(Material for this task begins)

(* ===== verification/ClusterMemory.v ===== *)
(** * Memory through the scheduler

    ALLOCATE_SLICE and RELEASE_SLICE, with the memory manager behind them. *)

From stdpp Require Import gmap.
From S2P Require Import Prelude Capnp TryLock Kernel MemMgr Objects Cluster ClusterInv ClusterReach ClusterPick ClusterMembers.

Section slices.
Context `{HL : KernelLaws K}.
Context (L : layout) (other_reply : nat -> Z -> list Z -> Z -> option (list Z)).
Implicit Types (st : cstate K).

(** The handle the scheduler was given is the memory manager's. *)
Definition has_memory_manager st : Prop := names (k st) (g_memory_manager st) OMemoryManager.

Lemma mm_invoke m ws cap st :
  has_memory_manager st -> request_words OMemoryManager m = Some (length ws) ->
  kernel_invoke L other_reply (g_memory_manager st) m (Some ws) cap st =
  (let '(d, a) := memory_manager_handler L m ws cap (mem st) in (set_mem d st, (true, a))).
Proof. intros [Hk _] Hw. unfold kernel_invoke. by rewrite (Hk m (length ws) Hw). Qed.

(** What a successful ALLOCATE_SLICE leaves behind. *)
Lemma allocate_slice_ok node job size kind sync st st1 h b :
  cinv st -> no_wrap st -> has_memory_manager st -> h <> 0 ->
  handle_allocate_slice L other_reply [node; job; size; kind; sync] 40 st = (st1, Some [1; h; b]) ->
  memory_manager_handler L METHOD_ALLOC [size; kind] 40 (mem st) = (mem st1, Some [1; b]) /\
  has_memory_manager st1 /\ names (k st1) h (OResource (Z.to_nat (g_resource_storage_next st))) /\
  peek other_reply h st1 = Some {| i_owner_node := node; i_kind := RESOURCE_KIND_MEMORY; i_descriptor := b;
    i_capacity := size; i_sync_kind := sync; i_reserved_by := job |}.
Proof.
  intros Hinv Hw Hmm Hnz. unfold handle_allocate_slice, word. cbn [nth].
  change (reply 40 [size; kind]) with (Some [size; kind]). rewrite mm_invoke by done.
  destruct (memory_manager_handler L 1 [size; kind] 40 (mem st)) as [m' a] eqn:Hm.
  assert (exists x y, a = Some [x; y]) as (x & y & ->).
  { unfold memory_manager_handler in Hm. cbn [Z.eqb METHOD_ALLOC Pos.eqb] in Hm.
    destruct (alloc_locked _ _ _ _) as [m1 r]. injection Hm as <- <-. eauto. }
  cbn [response_len response_words default length flat_total andb]. unfold id. cbn [nth].
  change (24 <=? flat_total 2) with true. cbv iota. cbn [andb].
  destruct (negb (x =? 0)) eqn:Hx; [|change (reply 40 [0; 0; y]) with (Some [0; 0; y]); intros [=]]. bool_simp.
  assert (cinv (set_mem m' st) /\ no_wrap (set_mem m' st)) as [Hinv1 Hw1] by (destruct Hinv; by split).
  pose proof (create_resource_object_spec other_reply node RESOURCE_KIND_MEMORY y size sync job (set_mem m' st) Hinv1 Hw1) as Hs.
  pose proof (create_resource_object_frame node RESOURCE_KIND_MEMORY y size sync job (set_mem m' st) Hinv1) as Hf.
  destruct (create_resource_object _ _ _ _ _ _ _) as [st2 h2].
  change (reply 40 [1; h2; y]) with (Some [1; h2; y]). intros [= -> -> ->].
  destruct Hf as (Em & Emm & Hkeep & Hnew). destruct Hs as (_ & _ & Hp). destruct (Hnew Hnz) as [Hn _].
  assert (x = 1) as ->.
  { unfold memory_manager_handler in Hm. cbn [Z.eqb METHOD_ALLOC Pos.eqb] in Hm.
    destruct (alloc_locked _ _ _ _) as [m1 [r|]]; injection Hm as <- <-; done. }
  split; [rewrite Em; exact Hm|]. split; [|split; [done|by apply Hp]].
  unfold has_memory_manager. rewrite Emm. by apply Hkeep.
Qed.

(** RELEASE_SLICE on a memory resource. *)
Lemma release_slice_cases h job st s info :
  has_memory_manager st -> names (k st) h (OResource s) -> peek other_reply h st = Some info ->
  i_kind info = RESOURCE_KIND_MEMORY ->
  handle_release_slice L other_reply [h; job] 24 st =
  if negb (i_reserved_by info =? job) then (st, Some [0])
  else
    let '(m', ok) := free_locked (i_descriptor info) (mem_lock_acquire_wait (mem st)) in
    let st := set_mem (mem_lock_release m') st in
    if ok then
      let st := factory_destroy h st in
      (match resource_index_of h st with Some i => resource_index_clear i st | None => st end, Some [1])
    else (st, Some [0]).
Proof.
  intros Hmm [Hk Hu] Hp Hkind. unfold handle_release_slice, word. cbn [nth].
  rewrite resource_get_info_peek by (intros m n s' Hks; by apply Hu in Hks).
  rewrite Hp, Hkind. change (RESOURCE_KIND_MEMORY =? RESOURCE_KIND_MEMORY) with true. cbn [negb].
  case_cond; [done|]. change (reply 24 [i_descriptor info]) with (Some [i_descriptor info]).
  rewrite mm_invoke by done. unfold memory_manager_handler. cbn [Z.eqb METHOD_ALLOC METHOD_FREE Pos.eqb].
  change (word [i_descriptor info] 0) with (i_descriptor info).
  destruct (free_locked _ _) as [m' [|]]; reflexivity.
Qed.

(** RELEASE_SLICE of bytes that ALLOC granted from the ledger [m0]. *)
Lemma release_allocated h job st s info m0 size kind :
  has_memory_manager st -> names (k st) h (OResource s) -> peek other_reply h st = Some info ->
  i_kind info = RESOURCE_KIND_MEMORY -> i_reserved_by info = job ->
  layout_ok L -> mem_wf m0 -> (forall c, MemMgr.live m0 c -> 0 < c_size c) -> is_u64 size -> 0 < size ->
  memory_manager_handler L METHOD_ALLOC [size; kind] 40 m0 = (mem st, Some [1; i_descriptor info]) ->
  let '(st2, answer) := handle_release_slice L other_reply [h; job] 24 st in
  answer = Some [1] /\ (forall c, MemMgr.live (mem st2) c <-> MemMgr.live m0 c) /\
  (forall m n, k_invoke (k st2) h m n = None) /\
  g_mutex_storage st2 = g_mutex_storage st /\ g_mutex_handles st2 = g_mutex_handles st.
Proof.
  intros Hmm Hn Hp Hkind <- HLo Hwf Hne Hsz Hpos Hmem.
  rewrite (release_slice_cases h _ st s info Hmm Hn Hp Hkind), Z.eqb_refl. cbn [negb].
  unfold memory_manager_handler in Hmem. cbn [Z.eqb METHOD_ALLOC Pos.eqb] in Hmem.
  change (word [size; kind] 0) with size in Hmem. change (word [size; kind] 1) with kind in Hmem.
  destruct (alloc_locked L size kind (mem_lock_acquire_wait m0)) as [m1 [b1|]] eqn:Hal; [|done].
  apply pair_equal_spec in Hmem as [Hm1 [= ->]].
  pose proof (alloc_then_free L _ size kind m1 _ HLo (proj2 (mem_wf_lock _ _) Hwf) Hsz Hpos Hne Hal) as Hfree.
  rewrite <- Hm1. unfold mem_lock_acquire_wait, mem_lock_release in *. rewrite !free_locked_relock.
  destruct (free_locked (i_descriptor info) m1) as [m2 ok]. destruct Hfree as [-> Hlive]. cbn [fst snd].
  split; [done|]. destruct (resource_index_of _ _); (split; [done|]; split; [intros; apply k_destroy_gone|done]).
Qed.

(** C8: a slice goes back where it came from.  After a successful
    ALLOCATE_SLICE for a job, RELEASE_SLICE by any other job is refused
    without effect, and RELEASE_SLICE by the job itself succeeds, destroys the
    resource and leaves the memory ledger's live claims exactly as they were
    before the allocation. *)
Theorem slice_roundtrip node job size kind sync st st1 h b :
  cinv st -> no_wrap st -> has_memory_manager st ->
  layout_ok L -> mem_wf (mem st) -> (forall c, MemMgr.live (mem st) c -> 0 < c_size c) ->
  is_u64 size -> 0 < size -> h <> 0 ->
  handle_allocate_slice L other_reply [node; job; size; kind; sync] 40 st = (st1, Some [1; h; b]) ->
  (forall job', job' <> job -> handle_release_slice L other_reply [h; job'] 24 st1 = (st1, Some [0])) /\
  let '(st2, answer) := handle_release_slice L other_reply [h; job] 24 st1 in
  answer = Some [1] /\ (forall c, MemMgr.live (mem st2) c <-> MemMgr.live (mem st) c) /\
  forall m n, k_invoke (k st2) h m n = None.
Proof.
  intros Hinv Hw Hmm HLo Hwf Hne Hsz Hpos Hnz Ha.
  destruct (allocate_slice_ok _ _ _ _ _ _ _ _ _ Hinv Hw Hmm Hnz Ha) as (Hmem & Hmm1 & Hn & Hp).
  pose proof (fun job' => release_slice_cases h job' st1 _ _ Hmm1 Hn Hp eq_refl) as Hr.
  cbn [i_reserved_by i_descriptor] in Hr. split.
  { intros job' Hj. rewrite Hr. by rewrite (proj2 (Z.eqb_neq _ _)). }
  pose proof (release_allocated h job st1 _ _ (mem st) size kind Hmm1 Hn Hp eq_refl eq_refl HLo Hwf Hne Hsz Hpos Hmem) as Hrel.
  destruct (handle_release_slice _ _ _ _ _) as [st2 answer]. by destruct Hrel as (? & ? & ? & _).
Qed.
End slices.

(** ** An instance *)

Lemma demo_mm : has_memory_manager demo_state.
Proof. apply counter_names; vm_compute; done. Qed.

Lemma demo_mem : mem demo_state = mem_boot.
Proof. vm_compute. reflexivity. Qed.

(** Job 15 gets a page and gives it back. *)
Lemma slice_roundtrip_witness :
  let '(st1, a) := handle_allocate_slice layout_x86_64 no_other [1; 15; 4096; MEM_KIND_JOB_SLICE; 0] 40 demo_state in
  a = Some [1; 16; 29360128] /\
  (forall job', job' <> 15 -> handle_release_slice layout_x86_64 no_other [16; job'] 24 st1 = (st1, Some [0])) /\
  let '(st2, answer) := handle_release_slice layout_x86_64 no_other [16; 15] 24 st1 in
  answer = Some [1] /\ (forall c, MemMgr.live (mem st2) c <-> MemMgr.live (mem demo_state) c) /\
  forall m n, k_invoke (k st2) 16 m n = None.
Proof.
  assert (snd (handle_allocate_slice layout_x86_64 no_other [1; 15; 4096; MEM_KIND_JOB_SLICE; 0] 40 demo_state) =
    Some [1; 16; 29360128]) as Ha by (vm_compute; reflexivity).
  destruct (handle_allocate_slice _ _ _ _ _) as [st1 a] eqn:E. cbn [snd] in Ha. subst a.
  split; [reflexivity|].
  apply (slice_roundtrip layout_x86_64 no_other 1 15 4096 MEM_KIND_JOB_SLICE 0 demo_state st1 16 29360128
    demo_inv demo_no_wrap demo_mm x86_layout_ok); [| | | | |exact E].
  - rewrite demo_mem. apply mem_boot_wf.
  - rewrite demo_mem. apply mem_boot_nonempty.
  - by split.
  - lia.
  - lia.
Defined.
(** ** Children and properties of a node *)

Lemma after_name_reads o name props children :
  inside o (flat_node (DNode name props children)) -> wf_node strings (DNode name props children) = true ->
  after_name blob c o = Ret (Some (o + size (be32 FDT_BEGIN_NODE ++ pad4 (name ++ [0])))).
Proof.
  intros Hin Hw. destruct (node_parts _ _ _ _ Hin Hw) as ((E1 & E2 & E3 & E4) & _).
  unfold after_name. rewrite E1, E2. cbn [negb mbind res_bind].
  change (negb (FDT_BEGIN_NODE =? FDT_BEGIN_NODE)) with false. cbv iota. rewrite E3. cbn [mbind res_bind].
  do 2 f_equal. lia.
Qed.

Lemma first_child_props fuel q ps :
  inside q (flat_props ps) -> wf_props ps = true ->
  first_child_loop (length ps + fuel) blob c q = first_child_loop fuel blob c (q + size (flat_props ps)).
Proof.
  revert q. induction ps as [|pr ps IH]; intros q Hin Hw; [cbn; by rewrite Z.add_0_r|].
  cbn [fmap list_fmap concat] in *. cbn in Hw. apply andb_true_iff in Hw as [Hp Hw].
  apply inside_app in Hin as [Hpr Hin].
  destruct (prop_reads _ _ _ strings_small Hpr Hp) as (E1 & E2 & E3 & E4 & E5 & E6 & E7 & _ & E8).
  cbn [length Nat.add first_child_loop]. rewrite E1, E2. cbn [negb mbind res_bind].
  change (FDT_PROP =? FDT_BEGIN_NODE) with false. change (FDT_PROP =? FDT_END_NODE) with false.
  change (FDT_PROP =? FDT_PROP) with true. cbv iota. rewrite E5. cbn [negb mbind res_bind].
  rewrite E7. cbn [negb].
  replace (q + 12 + align4 (size (snd pr))) with (q + size (flat_prop pr)) by lia.
  rewrite IH by done. f_equal. rewrite length_app. lia.
Qed.

(** What follows the properties: the first child or the node's end. *)
Definition next_token (q : Z) (ts : list dnode) : Prop :=
  ok c q 4 = true /\ rd_be32 blob q = Ret (match ts with [] => FDT_END_NODE | _ => FDT_BEGIN_NODE end).

Lemma next_token_of q ts :
  inside q (flat_nodes ts) -> forallb (wf_node strings) ts = true ->
  ok c (q + size (flat_nodes ts)) 4 = true -> rd_be32 blob (q + size (flat_nodes ts)) = Ret FDT_END_NODE ->
  next_token q ts.
Proof.
  intros Hin Hw E1 E2. destruct ts as [|[name props children] ts]; [cbn in E1, E2|].
  - rewrite Z.add_0_r in *. done.
  - cbn [fmap list_fmap concat] in Hin. apply inside_app in Hin as [Ht _]. cbn [forallb] in Hw.
    apply andb_true_iff in Hw as [Hw _].
    destruct (node_parts _ _ _ _ Ht Hw) as ((? & ? & _) & _). done.
Qed.

Lemma prop_fuel (ps : list (Z * list Z)) q : inside q (flat_props ps) -> exists k, fuel_of blob = (length ps + S k)%nat.
Proof.
  intros (_ & _ & H). apply here_bound in H. unfold fuel_of.
  assert (length ps <= length (flat_props ps))%nat.
  { clear. induction ps as [|pr ps IH]; cbn; [lia|]. rewrite length_app. lia. }
  exists (length blob - length ps)%nat. lia.
Qed.

Hypothesis ctx : ctx_init blob = Ret (Some c).

Lemma first_child_reads o name props children :
  inside o (flat_node (DNode name props children)) -> wf_node strings (DNode name props children) = true ->
  fdt_first_child blob o =
  Ret (match children with [] => FDT_ERR_NODE | _ => o + size (flat_head name props) end).
Proof.
  intros Hin Hw. unfold fdt_first_child. rewrite (with_ctx_eq blob c ctx).
  rewrite (after_name_reads _ _ _ _ Hin Hw). cbn [mbind res_bind].
  destruct (node_parts _ _ _ _ Hin Hw) as (_ & Hp & Hwp & Er & Hc & Hwc & E5 & E6 & _).
  destruct (prop_fuel _ _ Hp) as [k ->]. rewrite first_child_props, <- Er by done.
  destruct (next_token_of _ _ Hc Hwc E5 E6) as [E1 E2].
  pose proof (inside_small _ _ Hc). cbn [first_child_loop]. rewrite E1, E2. cbn [negb mbind res_bind].
  destruct children; [done|]. change (FDT_BEGIN_NODE =? FDT_BEGIN_NODE) with true. cbv iota.
  rewrite off_of_small by lia. done.
Qed.

(** ** Parents and siblings *)

Context (root : dnode).
Hypothesis root_inside : inside (c_s c) (flat_node root).
Hypothesis root_wf : wf_node strings root = true.

Lemma parent_offset_reads u o d po :
  node_in root (c_s c) u o d po -> (d <= FDT_MAX_DEPTH)%nat -> fdt_parent_offset blob o = Ret po.
Proof.
  intros Hin Hd. unfold fdt_parent_offset. rewrite (with_ctx_eq blob c ctx).
  destruct (fuel_splits _ _ root_inside) as [k ->].
  eapply parent_finds; [done|done|done|lia|lia|by rewrite length_replicate].
Qed.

(Material for this task ends)

● **What is being asked**:
Return all lines of the material that have "induction" in them.

● **Answer box**:
  revert q. induction ps as [|pr ps IH]; intros q Hin Hw; [cbn; by rewrite Z.add_0_r|].
  { clear. induction ps as [|pr ps IH]; cbn; [lia|]. rewrite length_app. lia. }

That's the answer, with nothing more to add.